Uma extraordinária mulher - algarvia e designer
A propósito do importante trabalho gráfico de Raquel Roque Gameiro dissemos que talvez se justificasse integrá-la na primeira geração de modernistas, e até admitimos que poderá ter sido, entre o número muito reduzido e pouco reconhecido de designers portuguesas, a mais importante, ou pelo menos a mais profícua, da primeira metade do século XX. Mas, quando percorremos a obra de Maria Keil, não temos dúvidas em afirmar que estamos perante mais uma artista designer cuja passagem pelas artes gráficas tem a particularidade de lhe ter permitido cruzar-se com o tempo da Raquel e dos autodidactas, mas também com o dos artistas gráficos formados nas
velhas escolas de artes aplicadas, como a António Arroio, em Lisboa, e Soares dos Reis, no Porto, e os primeiros designers, com escola, já licenciados.
E neste longo percurso, a Maria – esta a forma simples e despretensiosa como assinava a maioria dos seus trabalhos – teve o privilégio de caminhar, sempre desperta para aprender, ao lado de várias gerações que deram forma e cor a muito suporte gráfico produzido no âmbito da mediação entre os portugueses e a arte, a literatura, o jornalismo e a cultura, de uma forma geral, mas também entre os consumidores e as empresas.
Nascida em 1914, marcada com semelhante destino de Bernardo
Marques, também natural de Silves, e Roberto Nobre, de S. Brás de Alportel, Maria Keil, com 15 anos, ruma a Lisboa entusiasmada com a ideia de ser pintora, mas acaba por dispensar a Escola de Belas Artes, onde, na altura, e sempre, como muitos dos seus alunos, entendia que o ensino ali ministrado pouco acrescentava ao seu desejo de crescer como artista.
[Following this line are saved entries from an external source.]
(** The entry it writes, [None] for a flat position, and what it returns. *)
Definition fold_result (existing : option PortfolioMarketState) (r : FoldRequest) :
    exec (option PortfolioMarketState * (Z * Z)) :=
  '(f, (fill_delta, realized_delta)) ←
    apply_fill (from_existing existing (fr_leverage r)) (fr_is_buy r) (fr_price r) (fr_qty r) (fr_funding r);
  delta ← i256_add fill_delta (fr_extra r);
  c ← i256_add (collateral f) (fr_extra r);
  let f := with_collateral f c in
  Ret (if decide (signed_size f = 0) then None else Some (state_of_fold (fr_market r) f), (delta, realized_delta)).

(** ** The machine *)

Inductive Job :=
| FoldJob (r : FoldRequest)
| LiquidateJob (k : Key) (markets : list MarketId).

Inductive Stage :=
| Acquiring (held rest : list Position)
| Critical (held : list Position) (loaded : option (option PortfolioMarketState))
| Released (out : option (Z * Z)).

Record Worker := { wk_job : Job; wk_stage : Stage }.
Record Floor := {
  fl_cache : Cache;
  fl_locks : gmap Position nat;
  fl_workers : gmap nat Worker;
}.

Definition wanted (j : Job) : list Position :=
  match j with
  | FoldJob r => [fr_position r]
  | LiquidateJob k markets => pair k <$> markets
  end.

Definition set_stage (fl : Floor) (t : nat) (w : Worker) (st : Stage) : gmap nat Worker :=
  <[t := {| wk_job := wk_job w; wk_stage := st |}]> (fl_workers fl).

(** [drop] of the guards. *)
Definition release (held : list Position) (locks : gmap Position nat) : gmap Position nat :=
  foldr delete locks held.

(** [set_entry p (Some v)] inserts, [set_entry p None] removes. *)
Definition set_entry (p : Position) (v : option PortfolioMarketState) (c : Cache) : Cache :=
  partial_alter (λ _, v) p c.

(** The order in which the names are sorted. *)
Context (lt : relation MarketId) `{!StrictOrder lt} `{!RelDecision lt}.

(** A step of a worker towards its end. *)
Inductive work_step : Floor → Floor → Prop :=
| work_acquire fl t w held p rest :
    fl_workers fl !! t = Some w → wk_stage w = Acquiring held (p :: rest) → fl_locks fl !! p = None →
    work_step fl {| fl_cache := fl_cache fl; fl_locks := <[p := t]> (fl_locks fl);
                    fl_workers := set_stage fl t w (Acquiring (held ++ [p]) rest) |}
| work_enter fl t w held :
    fl_workers fl !! t = Some w → wk_stage w = Acquiring held [] →
    work_step fl {| fl_cache := fl_cache fl; fl_locks := fl_locks fl;
                    fl_workers := set_stage fl t w (Critical held None) |}
| work_load fl t w r held chain :
    fl_workers fl !! t = Some w → wk_job w = FoldJob r → wk_stage w = Critical held None →
    work_step fl {| fl_cache := fl_cache fl; fl_locks := fl_locks fl;
                    fl_workers := set_stage fl t w (Critical held (Some
                      (match fl_cache fl !! fr_position r with Some s => Some s | None => chain end))) |}
| work_store fl t w r held existing v out :
    fl_workers fl !! t = Some w → wk_job w = FoldJob r → wk_stage w = Critical held (Some existing) →
    fold_result existing r = Ret (v, out) →
    work_step fl {| fl_cache := set_entry (fr_position r) v (fl_cache fl); fl_locks := release held (fl_locks fl);
                    fl_workers := set_stage fl t w (Released (Some out)) |}
| work_abort fl t w r held existing :
    fl_workers fl !! t = Some w → wk_job w = FoldJob r → wk_stage w = Critical held (Some existing) →
    fold_result existing r = Panic →
    work_step fl {| fl_cache := fl_cache fl; fl_locks := release held (fl_locks fl);
                    fl_workers := set_stage fl t w (Released None) |}
| work_liquidated fl t w k markets held :
    fl_workers fl !! t = Some w → wk_job w = LiquidateJob k markets → wk_stage w = Critical held None →
    work_step fl {| fl_cache := fl_cache fl; fl_locks := release held (fl_locks fl);
                    fl_workers := set_stage fl t w (Released None) |}.

(** Everything that happens: the work, arrivals, the writes of a liquidation under its locks, and an
    eviction. *)
Inductive floor_step : Floor → Floor → Prop :=
| floor_work fl fl' : work_step fl fl' → floor_step fl fl'
| floor_fold fl t r :
    fl_workers fl !! t = None →
    floor_step fl {| fl_cache := fl_cache fl; fl_locks := fl_locks fl;
      fl_workers := <[t := {| wk_job := FoldJob r; wk_stage := Acquiring [] [fr_position r] |}]> (fl_workers fl) |}
| floor_liquidate fl t k markets :
    fl_workers fl !! t = None → StronglySorted lt markets →
    floor_step fl {| fl_cache := fl_cache fl; fl_locks := fl_locks fl;
      fl_workers := <[t := {| wk_job := LiquidateJob k markets; wk_stage := Acquiring [] (pair k <$> markets) |}]>
                      (fl_workers fl) |}
| floor_write fl t w k markets held p v :
    fl_workers fl !! t = Some w → wk_job w = LiquidateJob k markets → wk_stage w = Critical held None → p ∈ held →
    floor_step fl {| fl_cache := set_entry p v (fl_cache fl); fl_locks := fl_locks fl; fl_workers := fl_workers fl |}
| floor_invalidate fl k m :
    floor_step fl {| fl_cache := invalidate_position (fl_cache fl) k m; fl_locks := fl_locks fl;
                     fl_workers := fl_workers fl |}.

Definition open_floor (c : Cache) : Floor := {| fl_cache := c; fl_locks := ∅; fl_workers := ∅ |}.

(** ** Lemmas *)

(** [load_and_fold] is the read, the fold and the write, in one step. *)
Lemma load_and_fold_split load_sealed cache r :
  load_and_fold load_sealed cache (fr_key r) (fr_market r) (fr_is_buy r) (fr_price r) (fr_qty r)
    (fr_funding r) (fr_leverage r) (fr_extra r) =
  ('(v, out) ← fold_result (load_single_market_state_cached load_sealed cache (fr_key r) (fr_market r)) r;
   Ret (set_entry (fr_position r) v cache, out)).
Proof.
  unfold load_and_fold, fold_result. cbv zeta. destruct (apply_fill _ _ _ _ _) as [[f [d rd]]|]; [|done].
  rewrite !ret_bind. cbv beta iota. destruct (i256_add d (fr_extra r)) as [delta|]; [|done].
  rewrite !ret_bind. destruct (i256_add (collateral f) (fr_extra r)) as [c|]; [|done]. rewrite !ret_bind. cbv beta iota.
  by case_decide.
Qed.

Definition holds (st : Stage) : list Position :=
  match st with Acquiring held _ | Critical held _ => held | Released _ => [] end.

Definition before (p q : Position) : Prop := p.1 = q.1 ∧ lt p.2 q.2.

Record floor_ok (fl : Floor) : Prop := {
  fo_locks p t : fl_locks fl !! p = Some t ↔ ∃ w, fl_workers fl !! t = Some w ∧ p ∈ holds (wk_stage w);
  fo_sorted t w held rest : fl_workers fl !! t = Some w → wk_stage w = Acquiring held rest →
    StronglySorted before (held ++ rest);
  fo_wanted t w held l : fl_workers fl !! t = Some w → wk_stage w = Critical held l → held = wanted (wk_job w);
  fo_path t w held rest : fl_workers fl !! t = Some w → wk_stage w = Acquiring held rest → held ++ rest = wanted (wk_job w);
  fo_loaded t w held existing : fl_workers fl !! t = Some w → wk_stage w = Critical held (Some existing) →
    ∃ r, wk_job w = FoldJob r ∧
      (fl_cache fl !! fr_position r = existing ∨ fl_cache fl !! fr_position r = None);
}.

Lemma release_lookup held locks p : release held locks !! p = if decide (p ∈ held) then None else locks !! p.
Proof.
  induction held as [|q held IH]; [done|]. cbn [release foldr]. destruct (decide (p = q)) as [->|Hne].
  - rewrite lookup_delete_eq, decide_True; [done|by left].
  - rewrite lookup_delete_ne by done. fold (release held locks). rewrite IH.
    destruct (decide (p ∈ held)); [rewrite decide_True by (by right)|rewrite decide_False by set_solver]; done.
Qed.

Lemma set_entry_lookup p v c q : set_entry p v c !! q = if decide (q = p) then v else c !! q.
Proof.
  unfold set_entry. case_decide as Hd; [subst; apply lookup_partial_alter_eq|by apply lookup_partial_alter_ne].
Qed.

(** A worker that moves to another stage, with the locks that stage holds. *)
Lemma floor_ok_move fl t w st cache locks :
  floor_ok fl → fl_workers fl !! t = Some w →
  (∀ p t', locks !! p = Some t' ↔ (t' = t ∧ p ∈ holds st) ∨ (t' ≠ t ∧ fl_locks fl !! p = Some t')) →
  (∀ held rest, st = Acquiring held rest → StronglySorted before (held ++ rest) ∧ held ++ rest = wanted (wk_job w)) →
  (∀ held l, st = Critical held l → held = wanted (wk_job w)) →
  (∀ held existing, st = Critical held (Some existing) → ∃ r, wk_job w = FoldJob r ∧
     (cache !! fr_position r = existing ∨ cache !! fr_position r = None)) →
  (∀ p, p ∉ holds (wk_stage w) → cache !! p = fl_cache fl !! p) →
  floor_ok {| fl_cache := cache; fl_locks := locks; fl_workers := set_stage fl t w st |}.
Proof.
  intros Hok Ht Hlocks Hacq Hcrit Hload Hcache. unfold set_stage. split; cbn [fl_cache fl_locks fl_workers].
  - intros p t'. rewrite Hlocks. destruct (decide (t' = t)) as [->|Hne].
    + rewrite lookup_insert_eq. naive_solver.
    + rewrite lookup_insert_ne, (fo_locks _ Hok) by done. naive_solver.
  - intros t' w' held rest [[<- <-]|[Hne H]]%lookup_insert_Some Hst; [by apply Hacq|by eapply fo_sorted].
  - intros t' w' held l [[<- <-]|[Hne H]]%lookup_insert_Some Hst; [by eapply Hcrit|by eapply fo_wanted].
  - intros t' w' held rest [[<- <-]|[Hne H]]%lookup_insert_Some Hst; [by apply Hacq|by eapply fo_path].
  - intros t' w' held e [[<- <-]|[Hne H]]%lookup_insert_Some Hst; [by eapply Hload|].
    destruct (fo_loaded _ Hok _ _ _ _ H Hst) as (r & Hr & Hc). exists r. split; [done|]. rewrite Hcache; [done|].
    intros Hin. assert (Hin' : fr_position r ∈ holds (wk_stage w')).
    { rewrite Hst. cbn. rewrite (fo_wanted _ Hok _ _ _ _ H Hst), Hr. cbn. by left. }
    assert (fl_locks fl !! fr_position r = Some t) by (apply (fo_locks _ Hok); eauto).
    assert (fl_locks fl !! fr_position r = Some t') by (apply (fo_locks _ Hok); eauto). congruence.
Qed.

Lemma release_moves fl t w held p t' :
  floor_ok fl → fl_workers fl !! t = Some w → holds (wk_stage w) = held →
  release held (fl_locks fl) !! p = Some t' ↔ (t' = t ∧ p ∈ holds (Released None)) ∨ (t' ≠ t ∧ fl_locks fl !! p = Some t').
Proof.
  intros Hok Ht Hh. rewrite release_lookup. cbn [holds]. case_decide as Hin.
  - assert (fl_locks fl !! p = Some t) by (apply (fo_locks _ Hok); exists w; by rewrite Hh). split; [done|].
    intros [[_ ?%elem_of_nil]|[Hne ?]]; [done|congruence].
  - split.
    + intros H. right. split; [|done]. intros ->. apply (fo_locks _ Hok) in H as (w' & Hw' & Hp). by simplify_eq.
    + intros [[_ ?%elem_of_nil]|[_ ?]]; done.
Qed.

Lemma same_moves fl t w p t' :
  floor_ok fl → fl_workers fl !! t = Some w →
  fl_locks fl !! p = Some t' ↔ (t' = t ∧ p ∈ holds (wk_stage w)) ∨ (t' ≠ t ∧ fl_locks fl !! p = Some t').
Proof.
  intros Hok Ht. destruct (decide (t' = t)) as [->|Hne]; [|naive_solver]. rewrite (fo_locks _ Hok). naive_solver.
Qed.

Lemma work_step_ok fl fl' : work_step fl fl' → floor_ok fl → floor_ok fl'.
Proof.
  intros Hst Hok. destruct Hst as [fl t w held p rest Ht Hs Hp|fl t w held Ht Hs|fl t w r held chain Ht Hj Hs|
    fl t w r held e v out Ht Hj Hs Hf|fl t w r held e Ht Hj Hs Hf|fl t w k ms held Ht Hj Hs].
  - apply floor_ok_move; try done.
    + intros q t'. rewrite lookup_insert_Some. cbn [holds]. rewrite elem_of_app, list_elem_of_singleton.
      pose proof (same_moves fl t w q t' Hok Ht) as H. rewrite Hs in H. cbn [holds] in H.
      assert (p ∉ held) by (intros Hin; assert (fl_locks fl !! p = Some t) by (apply (fo_locks _ Hok); exists w; by rewrite Hs); congruence).
      destruct (decide (q = p)) as [->|]; naive_solver.
    + intros h' r' [= <- <-]. rewrite <- app_assoc.
      split; [exact (fo_sorted _ Hok _ _ _ _ Ht Hs)|exact (fo_path _ Hok _ _ _ _ Ht Hs)].
  - apply floor_ok_move; try done.
    + intros q t'. pose proof (same_moves fl t w q t' Hok Ht) as H. by rewrite Hs in H.
    + intros h' l [= <- <-]. rewrite <- (fo_path _ Hok _ _ _ _ Ht Hs). by rewrite app_nil_r.
  - apply floor_ok_move; try done.
    + intros q t'. pose proof (same_moves fl t w q t' Hok Ht) as H. by rewrite Hs in H.
    + intros h' l [= <- <-]. exact (fo_wanted _ Hok _ _ _ _ Ht Hs).
    + intros h' e [= <- <-]. exists r. split; [done|]. by destruct (fl_cache fl !! fr_position r); [left|right].
  - apply floor_ok_move; try done.
    + intros q t'. apply (release_moves fl t w); [done..|by rewrite Hs].
    + intros q Hq. rewrite set_entry_lookup, decide_False; [done|]. intros ->. apply Hq. rewrite Hs. cbn.
      rewrite (fo_wanted _ Hok _ _ _ _ Ht Hs), Hj. by left.
  - apply floor_ok_move; try done. intros q t'. apply (release_moves fl t w); [done..|by rewrite Hs].
  - apply floor_ok_move; try done. intros q t'. apply (release_moves fl t w); [done..|by rewrite Hs].
Qed.

Lemma sorted_pairs (k : Key) markets : StronglySorted lt markets → StronglySorted before (pair k <$> markets).
Proof.
  induction 1 as [|m ms _ IH Hm]; constructor; [done|]. apply Forall_fmap. eapply Forall_impl; [exact Hm|]. by intros.
Qed.

Lemma arrive_ok fl t j :
  floor_ok fl → fl_workers fl !! t = None → StronglySorted before (wanted j) →
  floor_ok {| fl_cache := fl_cache fl; fl_locks := fl_locks fl;
              fl_workers := <[t := {| wk_job := j; wk_stage := Acquiring [] (wanted j) |}]> (fl_workers fl) |}.
Proof.
  intros Hok Ht Hs. split; cbn [fl_cache fl_locks fl_workers].
  - intros p t'. rewrite (fo_locks _ Hok). destruct (decide (t' = t)) as [->|Hne].
    + rewrite lookup_insert_eq, Ht. split; [by intros (? & ? & _)|]. intros (w & [= <-] & Hin). by apply elem_of_nil in Hin.
    + by rewrite lookup_insert_ne.
  - intros t' w held rest [[<- <-]|[Hne H]]%lookup_insert_Some Hst; [|exact (fo_sorted _ Hok _ _ _ _ H Hst)].
    by injection Hst as <- <-.
  - intros t' w held l [[<- <-]|[Hne H]]%lookup_insert_Some Hst; [done|exact (fo_wanted _ Hok _ _ _ _ H Hst)].
  - intros t' w held rest [[<- <-]|[Hne H]]%lookup_insert_Some Hst; [|exact (fo_path _ Hok _ _ _ _ H Hst)].
    by injection Hst as <- <-.
  - intros t' w held e [[<- <-]|[Hne H]]%lookup_insert_Some Hst; [done|exact (fo_loaded _ Hok _ _ _ _ H Hst)].
Qed.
Nunca abandonando a pintura, mas ficando sempre com muitas dúvidas sobre o seu estatuto de pintora, Maria Keil, ainda muito jovem, ao assumir a condição de operária das artes, como gostava de se designar, na década de 1930, optava por se dedicar às artes gráficas. Artes gráficas que constituíam um espaço de intervenção plástica onde fervilhava a ideia de um Estado Novo, interessado em mostrar-se moderno e cosmopolita, mas cujo enviesamento dos propósitos culturais do S.P.N./S.N.I., dirigidos por António Ferro, acabaria por desiludir muitos deles.
Na prática, a pretensa mudança da imagem do país absolvia muitos artistas do pecado de pretenderem viver da pintura ou da escultura, e Maria Keil, cedia à aventura da chamada arte comercial, onde, no âmbito da ilustração, do design editorial e da publicidade, palpitavam a imaginação e a criatividade dos já referidos conterrâneos, e outros como Stuart Carvalhais, Emmérico Nunes, Jorge Barradas, Almada Negreiros, mas também Fred Kradofler ou José Rocha, todos eles disponíveis para colaborarem com editores, escritores ou arquitectos, como foi o caso do seu próprio marido, Francisco Keil do Amaral, que coadjuvou em vários dos seus projectos, designadamente com grafismos decorativos que, ao passarem à azulejaria, entre 1937 e 1950, iluminaram os pavilhões portugueses nas exposições internacionais de Paris, Nova Iorque e São Francisco, na Exposição do Mundo Português, assim como várias das estações de metro de Lisboa e inúmeros outros edifícios que aí estão para refletir o brilho do seu génio na disciplina onde, como confessou, se sentiu mais realizada.
Faz no próximo dia 10 do presente mês oito anos que Maria Keil nos deixou e estamos à espera de ver reunida numa grande exposição comemorativa a diversificada e extraordinária obra de uma também extraordinária mulher algarvia.